Action item: Each line of the data below from the one holding "current_thread_ (scheduler_ k') = None /\" to the one holding "- destruct d;", inclusive, is to be reproduced exactly; no other line belongs in the answer.

Dataset content:

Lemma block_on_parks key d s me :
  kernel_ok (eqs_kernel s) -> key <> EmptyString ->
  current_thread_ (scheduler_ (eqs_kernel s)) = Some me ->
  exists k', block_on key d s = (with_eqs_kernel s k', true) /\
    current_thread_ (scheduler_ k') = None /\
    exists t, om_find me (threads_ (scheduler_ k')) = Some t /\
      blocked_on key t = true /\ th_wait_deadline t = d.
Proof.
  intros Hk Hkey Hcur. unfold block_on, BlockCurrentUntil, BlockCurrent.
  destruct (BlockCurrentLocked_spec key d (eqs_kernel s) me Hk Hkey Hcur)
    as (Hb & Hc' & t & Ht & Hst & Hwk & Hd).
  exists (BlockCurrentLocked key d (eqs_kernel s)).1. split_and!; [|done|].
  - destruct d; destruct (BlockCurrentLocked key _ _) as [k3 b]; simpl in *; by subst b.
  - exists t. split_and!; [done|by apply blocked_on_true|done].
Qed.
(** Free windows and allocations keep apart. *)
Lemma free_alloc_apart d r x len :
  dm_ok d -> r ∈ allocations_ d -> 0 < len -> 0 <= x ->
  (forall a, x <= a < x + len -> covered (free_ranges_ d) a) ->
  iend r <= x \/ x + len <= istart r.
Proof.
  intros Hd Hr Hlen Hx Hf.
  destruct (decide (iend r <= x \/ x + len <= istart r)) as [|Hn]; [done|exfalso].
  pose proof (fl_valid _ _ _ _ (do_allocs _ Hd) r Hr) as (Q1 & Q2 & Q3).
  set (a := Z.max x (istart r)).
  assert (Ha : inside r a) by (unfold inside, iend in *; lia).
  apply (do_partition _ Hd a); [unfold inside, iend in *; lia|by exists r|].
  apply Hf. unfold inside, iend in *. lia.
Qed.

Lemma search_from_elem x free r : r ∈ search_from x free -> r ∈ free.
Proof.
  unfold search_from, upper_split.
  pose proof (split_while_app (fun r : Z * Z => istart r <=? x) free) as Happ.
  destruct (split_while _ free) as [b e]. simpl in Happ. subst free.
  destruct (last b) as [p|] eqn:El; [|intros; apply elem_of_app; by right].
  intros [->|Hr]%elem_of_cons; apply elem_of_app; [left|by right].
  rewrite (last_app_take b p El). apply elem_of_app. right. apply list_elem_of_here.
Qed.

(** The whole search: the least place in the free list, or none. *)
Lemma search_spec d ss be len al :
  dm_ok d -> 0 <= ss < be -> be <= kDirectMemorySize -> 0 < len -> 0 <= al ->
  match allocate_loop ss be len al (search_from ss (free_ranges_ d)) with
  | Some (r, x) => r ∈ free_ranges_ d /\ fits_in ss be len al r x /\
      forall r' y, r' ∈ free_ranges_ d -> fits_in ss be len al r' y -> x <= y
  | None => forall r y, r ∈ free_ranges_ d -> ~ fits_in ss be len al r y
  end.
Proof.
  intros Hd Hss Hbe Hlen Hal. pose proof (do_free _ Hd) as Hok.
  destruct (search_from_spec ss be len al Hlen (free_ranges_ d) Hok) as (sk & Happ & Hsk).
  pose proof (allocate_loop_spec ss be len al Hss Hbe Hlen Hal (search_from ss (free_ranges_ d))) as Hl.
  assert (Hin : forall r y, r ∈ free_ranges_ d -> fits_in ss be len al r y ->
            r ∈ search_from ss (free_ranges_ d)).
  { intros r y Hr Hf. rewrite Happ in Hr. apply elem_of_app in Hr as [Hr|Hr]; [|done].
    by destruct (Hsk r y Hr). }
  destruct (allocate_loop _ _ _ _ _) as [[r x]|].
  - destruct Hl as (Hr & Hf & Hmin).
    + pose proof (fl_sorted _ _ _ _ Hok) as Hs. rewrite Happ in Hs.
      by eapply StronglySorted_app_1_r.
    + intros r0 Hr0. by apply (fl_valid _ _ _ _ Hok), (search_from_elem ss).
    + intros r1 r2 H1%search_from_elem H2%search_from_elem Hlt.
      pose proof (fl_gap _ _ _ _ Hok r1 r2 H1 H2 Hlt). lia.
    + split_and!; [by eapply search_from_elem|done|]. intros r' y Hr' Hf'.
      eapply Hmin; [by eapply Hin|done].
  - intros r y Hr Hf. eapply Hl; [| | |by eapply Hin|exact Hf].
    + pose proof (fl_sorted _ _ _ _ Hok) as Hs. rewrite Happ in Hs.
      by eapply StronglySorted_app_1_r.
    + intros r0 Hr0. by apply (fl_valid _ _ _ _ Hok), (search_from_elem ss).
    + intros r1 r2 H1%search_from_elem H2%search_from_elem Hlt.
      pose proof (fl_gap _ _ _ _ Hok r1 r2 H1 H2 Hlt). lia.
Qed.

Response to this exercise:
    current_thread_ (scheduler_ k') = None /\
    exists t, om_find me (threads_ (scheduler_ k')) = Some t /\
      blocked_on key t = true /\ th_wait_deadline t = d.
Proof.
  intros Hk Hkey Hcur. unfold block_on, BlockCurrentUntil, BlockCurrent.
  destruct (BlockCurrentLocked_spec key d (eqs_kernel s) me Hk Hkey Hcur)
    as (Hb & Hc' & t & Ht & Hst & Hwk & Hd).
  exists (BlockCurrentLocked key d (eqs_kernel s)).1. split_and!; [|done|].
  - destruct d; destruct (BlockCurrentLocked key _ _) as [k3 b]; simpl in *; by subst b.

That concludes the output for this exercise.